This is a pressure cooker recipe for vegan barbecue lentil stew. My parents-in-law gave us a pressure cooker as a Christmas gift last year and it’s been working like a charm. I would like to say it is definitely a time savor. The strong sweet and tangy barbecue flavor and the mild earthy flavor from lentils are perfectly preserved under the high pressure.
The key ingredient of this stew is, obviously, the barbecue sauce. You may see many recipes that use ketchup to make homemade barbecue sauce. Most ketchup contains high fructose syrup which is considered unhealthy. Although there is sugar-free ketchup available at a higher price, I decided to use tomato paste for its intense flavor in this recipe.
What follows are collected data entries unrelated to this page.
(* ===== verification/ServerSpec.v ===== *)
(** The handshake the server promises, and the proof that server.rs implements it.

    [hs_step] is the PSK handshake of RFC 8446 as a transition relation on abstract
    states, with the secrets of section 7.1 and the messages as byte strings.
    [session_of] gives the [TlsServerSession] that represents an abstract state.
    The refinement theorems say that the two handshake methods take exactly the
    transitions of [hs_step]; the others follow a session through any sequence of
    calls. *)

From S2P Require Import Prelude Errors CryptoBuffer ParseBuffer Wire ExtensionData Extensions.
From S2P Require Import CryptoSuite KeySchedule KeyScheduleProps ClientHello Handshake Server.
From S2P Require Import ServerRecords ServerHandshake ServerSteps.
From Stdlib Require Import ZArith Lia.
From Stdlib Require Import Strings.Byte.
From Stdlib Require Strings.String.
From stdpp Require Import base list option numbers tactics sets.

Import Stdlib.Strings.String.StringSyntax.

Section Spec.
Context `{CS : TlsCipherSuite, !TlsCipherSuiteLaws CS, X : X25519Ops}.
Implicit Types (cfg : TlsServerConfig) (hello : ClientHelloRef).

(** ** The abstract handshake *)

(** A first ClientHello that was answered with a HelloRetryRequest, if any. *)
Abbreviation FirstHello := (option (list byte * ClientHelloRef)).

Inductive abs : Type :=
| Start (first : FirstHello)
| AwaitFinished (first : FirstHello) (f : Flight)
| Connected (first : FirstHello) (f : Flight).

(** Section 4.4.1: the transcript a ClientHello is appended to. *)
Definition hello_base (first : FirstHello) : list byte :=
  match first with
  | None => []
  | Some (ch1, h1) => message_hash ch1 ++ hrr_message (legacy_session_id h1) X25519
  end.

(** A ClientHello the server must accept. *)
Record Offer cfg (first : FirstHello) (ch : list byte) hello (dec : KexDecision) (idx : nat)
    (binder : list byte) : Prop := {
  of_message : reads_as ch hello;
  of_version : supports_tls13 hello = true;
  of_suite : supports_suite hello = true;
  of_repeat ch1 h1 : first = Some (ch1, h1) ->
    random hello = random h1 /\ legacy_session_id hello = legacy_session_id h1;
  of_kex : kex_choice hello cfg (bool_decide (is_Some first)) = Ok dec;
  of_selected : exists psk, Selected cfg hello psk idx binder;
  of_binder : binder = Finished_Mac (Binder_Key (psk_secret cfg))
                (hello_base first ++ take (binders_start_offset hello) ch);
}.

Definition early_chain cfg : list byte :=
  Derive_Secret (Early_Secret (psk_secret cfg)) (b_ "derived") [].

Definition flight cfg (first : FirstHello) (ch : list byte) hello (mode : KexMode) (idx : nat)
    (ikm : list byte) : Flight :=
  the_flight cfg (legacy_session_id hello) (Z.of_nat idx mod 2 ^ 16) mode
    (early_chain cfg) (hello_base first ++ ch) ikm.

(** The messages up to the server's Finished, and the client's Finished for them. *)
Definition fl_messages (f : Flight) : list byte := fl_transcript f ++ ee_message ++ fl_finished f.
Definition client_finished (f : Flight) : list byte :=
  finished_message (Finished_Mac (fl_client_ts f) (fl_messages f)).

Inductive hs_step cfg : abs -> list byte -> list byte -> abs -> Prop :=
| hs_retry ch hello g idx binder :
    Offer cfg None ch hello (Retry g) idx binder ->
    hs_step cfg (Start None) ch
      (plain_record HT_ServerHello (hrr_body (legacy_session_id hello) g))
      (Start (Some (ch, hello)))
| hs_flight first ch hello mode idx binder ikm :
    Offer cfg first ch hello (Use mode) idx binder -> kex_ikm cfg mode = Some ikm ->
    hs_step cfg (Start first) ch
      (fl_bytes (flight cfg first ch hello mode idx ikm))
      (AwaitFinished first (flight cfg first ch hello mode idx ikm))
| hs_finished first f r k :
    framed r ->
    open_record (traffic_state (fl_client_ts f)) r
    = Some (client_finished f ++ ct_byte CT_Handshake :: zeros k) ->
    hs_step cfg (AwaitFinished first f) r [] (Connected first f).

Inductive reach cfg : abs -> Prop :=
| reach_start : reach cfg (Start None)
| reach_step a i o a' : reach cfg a -> hs_step cfg a i o a' -> reach cfg a'.

(** A retried hello is a ClientHello, and its retry was for X25519. *)
Lemma reach_first cfg a :
  reach cfg a -> forall first, a = Start first ->
  match first with Some (ch1, h1) => reads_as ch1 h1 | None => True end.
Proof.
  induction 1 as [|a i o a' Hr IH Hs]; intros first Heq; [by injection Heq as <-|].
  destruct Hs as [ch hello g idx binder [] | |]; [|done..]. by injection Heq as <-.
Qed.

(** ** The representation *)

Definition hrr_of (first : FirstHello) : HrrState :=
  match first with
  | None => HrrState_default
  | Some (_, h1) => after_hrr h1 HrrState_default
  end.
Definition bk_of cfg : Secret := secret_of (Binder_Key (psk_secret cfg)).
Definition await_schedule cfg (f : Flight) : KeySchedule := fl_schedule f (bk_of cfg).

Definition session_of cfg (a : abs) : TlsServerSession :=
  match a with
  | Start None => TlsServerSession_new
  | Start (Some (ch1, h1)) =>
      mkSession (with_transcript (hello_base (Some (ch1, h1)))
                   (early_schedule (psk_secret cfg) KeySchedule_new))
                (hrr_of (Some (ch1, h1)))
  | AwaitFinished first f => mkSession (await_schedule cfg f) (hrr_of first)
  | Connected first f =>
      mkSession (after_finished (client_finished f)
                   (with_client_keys (bump (traffic_state (fl_client_ts f))) (await_schedule cfg f)))
                (hrr_of first)
  end.

Definition bytes_of (o : HandshakeOutput) : list byte :=
  match o with FirstFlight bs => bs | HelloRetryRequest bs => bs end.
Definition is_retry (o : HandshakeOutput) : bool :=
  match o with HelloRetryRequest _ => true | FirstFlight _ => false end.

(** ** Implementation and specification agree *)

Lemma kex_choice_mode hello cfg already dec :
  kex_choice hello cfg already = Ok dec ->
  match dec with Use mode => mode_ok cfg mode | Retry g => g = X25519 /\ already = false end.
Proof.
  intros H. pose proof (decide_kex_wp hello cfg already tt) as Hw. unfold wp in Hw.
  rewrite decide_kex_pure, H in Hw. naive_solver.
Qed.

Definition first_ok (first : FirstHello) : Prop :=
  match first with Some (ch1, h1) => reads_as ch1 h1 | None => True end.

Lemma reads_as_sid ch h : reads_as ch h -> length (legacy_session_id h) <= 32.
Proof. intros (f & Hf & _ & Hh). destruct (hello_of_session_id _ _ _ Hh) as [-> _]. apply Hf. Qed.

Lemma HrrState_default_wf : hrr_wf HrrState_default.
Proof. split; [done|]. by cbv. Qed.

Lemma hrr_of_wf first : first_ok first -> hrr_wf (hrr_of first).
Proof.
  destruct first as [[ch1 h1]|]; intros H; [|apply HrrState_default_wf].
  apply after_hrr_wf; [apply HrrState_default_wf|by eapply reads_as_sid].
Qed.

Lemma sent_hrr_of first : sent (hrr_of first) = bool_decide (is_Some first).
Proof. destruct first as [[]|]; [by rewrite bool_decide_true|by rewrite bool_decide_false]. Qed.

(** The schedule the binder is checked with. *)
Definition start_schedule cfg (first : FirstHello) : KeySchedule :=
  with_transcript (hello_base first) (early_schedule (psk_secret cfg) KeySchedule_new).

Lemma early_start cfg first :
  early cfg (hrr_of first) (ses_schedule (session_of cfg (Start first))) = start_schedule cfg first.
Proof. by destruct first as [[]|]. Qed.

Lemma length_Binder_Key psk : length (Binder_Key psk) = HashLen.
Proof. unfold Binder_Key. rewrite length_Derive_Secret; [done|]. unfold Early_Secret. by rewrite length_Extract. Qed.

Lemma accepted_offer cfg first ch hello dec idx binder :
  first_ok first ->
  Accepted cfg (hrr_of first) (start_schedule cfg first) ch hello dec idx binder <->
  Offer cfg first ch hello dec idx binder.
Proof.
  intros Hok. set (ks := start_schedule cfg first).
  assert (forall s : unit, verify_psk_binder ks (binder_input ks (hrr_of first) ch hello) binder s
    = (Ok (bool_decide (binder = Finished_Mac (Binder_Key (psk_secret cfg))
        (hello_base first ++ take (binders_start_offset hello) ch))), s)) as Hver.
  { intros s. rewrite (verify_psk_binder_spec (Binder_Key (psk_secret cfg)));
      [|by rewrite length_Binder_Key|done].
    unfold binder_input. rewrite sent_hrr_of. by destruct first as [[]|]. }
  assert ((sent (hrr_of first) = true -> random hello = ch1_random (hrr_of first) /\
      legacy_session_id hello = snapshot_sid (hrr_of first)) <->
    (forall ch1 h1, first = Some (ch1, h1) ->
      random hello = random h1 /\ legacy_session_id hello = legacy_session_id h1)) as Hrep.
  { destruct first as [[ch1 h1]|]; [|by split].
    destruct (after_hrr_wf h1 HrrState_default HrrState_default_wf (reads_as_sid _ _ Hok)) as [_ Hs].
    cbn [hrr_of]. rewrite Hs. cbn. naive_solver. }
  pose proof (sent_hrr_of first) as Hsent. split.
  - intros [Hm Hv Hs Hr Hk _ Hsel Hb]. rewrite Hver in Hb.
    split; [done..| |by rewrite <-Hsent|done|].
    + by apply Hrep.
    + by injection Hb as ?%bool_decide_eq_true.
  - intros [Hm Hv Hs Hr Hk Hsel Hb]. rewrite <-Hsent in Hk. 
    split; [done..| |done| |done|by rewrite Hver, bool_decide_true].
    + by apply Hrep.
    + by apply kex_choice_mode in Hk.
Qed.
The hint of woody smoky flavor in the barbecue sauce is a taste booster. Before I headed to my kitchen to make the barbecue sauce, I did some research online to find out how to add smoky flavor to dishes in general. Surprisingly, there is a whole list of ways to add smoky flavor to food without having to cook over a charcoal grill, such as adding one or two stripes of bacon, dark smoky beer, smoked salt or spices, liquid smoke, or molasses, et al. My final choice is blackstrap molasses and artificial bacon bits (for vegan choices).
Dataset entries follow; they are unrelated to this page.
Lemma encrypt_spec wks pre payload t gap c tag :
  kss_wf (w_state wks) ->
  aead_seal (key (w_state wks)) (Record_Nonce (iv (w_state wks)) (counter (w_state wks)))
    (record_header (length payload + 1 + TagLen)) (payload ++ [ct_byte t]) = Some (c, tag) ->
  length c = length payload + 1 -> length tag = TagLen -> TagLen <= length gap ->
  encrypt wks (mkCB (pre ++ (payload ++ [ct_byte t]) ++ gap) (length pre) (length (payload ++ [ct_byte t])))
  = (Ok tt, mkCB (pre ++ c ++ tag ++ drop TagLen gap) (length pre) (length payload + 1 + TagLen)).
Proof.
  intros (_ & Hi & Hc) Hs Hlc Hlt Hg. unfold encrypt, kss_get_nonce.
  rewrite (bind_Ok _ _ _ _ _ (get_nonce_spec _ _ _)), bind_get. unfold capacity. cbn [cb_len cb_buf].
  rewrite decide_False by len. apply map_err_Ok. rewrite length_app. simpl length.
  pose proof (encrypt_in_place_spec _ _ _ pre _ gap _ _ Hs ltac:(len) ltac:(lia)) as He.
  rewrite length_app in He. simpl length in He. rewrite Hlt in He. exact He.
Qed.

Lemma encrypt_full wks pre payload t gap c tag :
  kss_wf (w_state wks) ->
  aead_seal (key (w_state wks)) (Record_Nonce (iv (w_state wks)) (counter (w_state wks)))
    (record_header (length payload + 1 + TagLen)) (payload ++ [ct_byte t]) = Some (c, tag) ->
  length c = length payload + 1 -> length tag = TagLen -> length gap < TagLen ->
  exists e c', encrypt wks (mkCB (pre ++ (payload ++ [ct_byte t]) ++ gap) (length pre)
                              (length (payload ++ [ct_byte t]))) = (Err e, c') /\
    (e = InsufficientSpace \/ e = InvalidApplicationData) /\
    capacity c' = length (pre ++ (payload ++ [ct_byte t]) ++ gap).
Proof.
  intros (_ & Hi & Hc) Hs Hlc Hlt Hg. unfold encrypt, kss_get_nonce.
  rewrite (bind_Ok _ _ _ _ _ (get_nonce_spec _ _ _)), bind_get. unfold capacity at 1. cbn [cb_len cb_buf].
  case_decide; [by do 2 eexists; split_and!; [|left|]|].
  destruct (encrypt_in_place_full _ _ _ pre _ gap _ _ Hs ltac:(len) ltac:(lia)) as (c' & He & Hcap).
  eexists _, c'. split_and!; [|by right|done].
  rewrite length_app in *. simpl length in *. by rewrite (map_err_Err _ _ _ _ _ He).
Qed.

Lemma lset_length (pre : list byte) hi lo a b post :
  length pre = 3 ->
  (lset (E := TlsError) 3 a;; lset 4 b) (pre ++ [hi; lo] ++ post) = (Ok tt, pre ++ [a; b] ++ post).
Proof.
  intros Hp. simpl. rewrite (bind_Ok _ _ _ tt (pre ++ a :: lo :: post)) by (by apply lset_app).
  rewrite (cons_middle a), (assoc_L (++)), lset_app by len. by rewrite <-(assoc_L (++)).
Qed.

(** The last steps of [close_record]: patch the length, cut out the record. *)
Lemma close_patch h body post w :
  w = mkWB (header_bytes h 0 ++ body ++ post) (5 + length body) None ->
  (w ← get;
   n ← unwrap (usub (wb_pos w) HEADER_SIZE);
   zoom wb_buffer (fun b w => mkWB b (wb_pos w) (current_header w))
     (lset 3 (nth 0 (be_bytes 2 (Z.of_nat n)) x00);; lset 4 (nth 1 (be_bytes 2 (Z.of_nat n)) x00));;
   w ← get;
   slice ← unwrap (sub (wb_buffer w) 0 (wb_pos w));
   put (mkWB (wb_buffer w) 0 None);;
   mret slice) w
  = (Ok (header_bytes h (length body) ++ body),
     mkWB (header_bytes h (length body) ++ body ++ post) 0 None : WriteBuffer)
    :> result TlsError _ * _.
Proof.
  intros ->. rewrite bind_get. cbn [wb_pos]. unfold HEADER_SIZE. rewrite usub_Some by lia.
  rewrite bind_unwrap_Some. replace (5 + length body - 5) with (length body) by lia.
  set (z := Z.of_nat (length body)).
  assert (forall n, header_bytes h n = take 3 (header_bytes h 0) ++
    [nth 0 (be_bytes 2 (Z.of_nat n)) x00; nth 1 (be_bytes 2 (Z.of_nat n)) x00]) as Hh.
  { intros n. by destruct h as [[]|[]|]. }
  rewrite (bind_Ok _ _ _ tt (mkWB (header_bytes h (length body) ++ body ++ post) (5 + length body) None)).
  2:{ unfold zoom. cbn [wb_buffer]. rewrite (Hh 0), (Hh (length body)), <-!(assoc_L (++)).
      rewrite lset_length; [done|]. by destruct h as [[]|[]|]. }
  rewrite bind_get. cbn [wb_pos wb_buffer].
  rewrite (assoc_L (++) _ body post), sub_Some by len.
  rewrite bind_unwrap_Some, bind_put, Nat.sub_0_r, drop_0.
  replace (5 + length body) with (length (header_bytes h (length body) ++ body)) by len.
  by rewrite take_app_length.
Qed.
You can make the barbecue sauce ahead of time and refrigerate it for up to two weeks. It’s also good in many other dishes. I mixed together all the ingredients of the barbecue sauce and let it simmer for 1 hour the day before I made the lentil stew. Since I was using my pressure cooker, I combined the sorted and washed brown lentils, diced celery and carrots, water, salt, spices, and barbecue sauce all together into the cooker. The job was done in 20-25 minutes while I was preparing the rest of the meal.
To be honest, the leftovers taste better due to the long marinating time after cooking, which results in the lentils absorbing more flavoring agents. You can make this dish the day before serving. They taste fantastic with rice, homemade breads, hamburger buns, or even on its own.
- 10 oz uncooked brown lentils
- 5-½ cups water
- 1 qt homemade vegan barbecue sauce (recipe follows)
- 2 stalks celery, diced
- 1 medium carrot, diced
- 1 tsp salt
- 1 tsp cumin powder
- (optional) 2 tbs chopped green onion for garnishing
- 3 small yellow onions, diced
- 3 cloves garlic, minced
- 1 tbs oil
- 1 can (6 oz) tomato paste
- 3 cups water
- 1-½ tsp paprika powder
- 2 tsp apple cider vinegar
- 1 tsb blackstrap molasses
- 1 tsp ground black pepper
- ¼ tsp pure stevia extract powder (Now brand)
- ½ tsp salt
- 1 tsp artificial bacon bits
- Place all ingredients except green onion in pressure cooker if used. Follow the instructions of the pressure cooker and cook 10 minutes with a very low heat. Let pressure drop on its own accord. Garnish with green onion before serving.
- To make vegan barbecue sauce: Heat skillet over high heat until smoky hot, add oil and wait for 10 seconds or until the oil is hot. Stir in diced yellow onions and garlic and sauté for 1 minute until fragrant. Reduce the heat to medium and add the rest of the barbecue sauce ingredients. Stir occasionally and bring to a boil. Turn down the heat to low and simmer for 1 hour. Let the sauce cool completely in the skillet and then transfer it into a blender. Blend until smooth. Store in refrigerator for up to two weeks.
2. This lentil stew can be prepared one day before serving. Overnight marinating, after cooking, will enhance the flavor.